Más allá de estas cuestiones controvertidas, creo que estamos viviendo un momento eclesial muy delicado. Conozco a un buen número de sacerdotes (tanto diocesanos como religiosos) que han perdido la alegría de ser servidores de Jesús y de la comunidad. Sienten sobre sus hombros el peso de la sospecha y la desconfianza. Las noticias sobre abusos a menores por parte de una minoría hacen que muchas personas los vean como pedófilos potenciales y que escruten todos sus movimientos. A esto se añade, en el caso de los curas rurales, el hecho de tener que atender un buen número de parroquias minúsculas sin apenas tiempo para una tarea pastoral eficaz. Estos factores, sumados a otros de naturaleza interna, acaban quemando a muchos.
Pero quizá la razón más profunda provenga de su insignificancia social.

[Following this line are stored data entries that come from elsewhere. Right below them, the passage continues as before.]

Lemma endpoint_outcome req db :
  sound_outcome db (endpoint (route req) (get_db db)).
Proof.
  unfold sound_outcome. destruct req as
    [project| |pid|pid updated|pid|pid|student| |sid|sid updated|sid]; simpl.
  - rewrite run_create_project. simpl. split; [done|].
    apply integrity_insert_project.
  - done.
  - rewrite run_get_project; destruct (projects db !! pid); simpl; auto.
  - destruct (projects db !! pid) as [r|] eqn:Hp.
    + rewrite (run_update_project _ _ _ r Hp). simpl. split; [done|].
      apply integrity_insert_project.
    + rewrite run_update_project_missing by done. simpl; auto.
  - destruct (projects db !! pid) as [r|] eqn:Hp.
    + rewrite run_delete_project by done. simpl. split; [done|].
      apply integrity_delete_project.
    + rewrite run_delete_project_missing by done. simpl; auto.
  - destruct (projects db !! pid) as [r|] eqn:Hp.
    + by rewrite (run_list_projects_with_students _ _ r Hp).
    + rewrite run_list_projects_with_students_missing by done. simpl; auto.
  - destruct (reference_cases db (project_id student)) as [(n & Hn & Hp)|Href].
    + rewrite (run_create_student_bad_reference _ _ n) by done. simpl; auto.
    + rewrite run_create_student by done.
      destruct (email_ok _ _ _); simpl; [|done].
      split; [done|]. apply (integrity_write_student _ _ student); [done|].
      rewrite lookup_insert_ne by done. apply Student_project_id.
  - done.
  - rewrite run_get_student; destruct (students db !! sid); simpl; auto.
  - destruct (students db !! sid) as [r|] eqn:Hr.
    + destruct (reference_cases db (project_id updated)) as [(n & Hn & Hp)|Href].
      * rewrite (run_update_student_bad_reference _ _ _ r n) by done. simpl; auto.
      * destruct (run_update_student_cases db sid updated r Hr Href)
          as [(ws & -> & _)|[-> _]]; simpl; [done|].
        split; [done|]. apply (integrity_write_student _ _ updated); [done|].
        apply Student_project_id.
    + rewrite run_update_student_missing by done. simpl; auto.
  - destruct (students db !! sid) as [r|] eqn:Hr.
    + rewrite run_delete_student by done. simpl. split; [done|].
      apply integrity_delete_student.
    + rewrite run_delete_student_missing by done. simpl; auto.
Qed.

Lemma serve_database req db :
  (serve req db).2 = database (endpoint (route req) (get_db db)).2.
Proof. unfold serve. by destruct (endpoint _ _). Qed.

Lemma serve_response req db :
  (serve req db).1 = respond (route req) (endpoint (route req) (get_db db)).1.
Proof. unfold serve. by destruct (endpoint _ _). Qed.

Lemma references_spec pid (r : Row) :
  references pid r = true ↔ r !! "project_id" = Some (VInt pid).
Proof.
  unfold references. destruct (r !! "project_id") as [[| |n| | | |]|]; try done.
  rewrite bool_decide_eq_true. split; [by intros ->|by intros [= ->]].
Qed.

Para muchas personas (incluidos algunos creyentes), los curas son vestigios de una cristiandad superada hace ya mucho tiempo, parásitos sociales que no sirven para nada. La falta de relevancia, la soledad, el poco apoyo por parte de obispos y fieles, las dificultades para una formación permanente de calidad, las penurias económicas y el estar siempre bajo sospecha van minando la autoestima de muchos sacerdotes. Algunos deciden abandonar el ministerio; otros continúan a medio gas, más por inercia que por verdadera convicción.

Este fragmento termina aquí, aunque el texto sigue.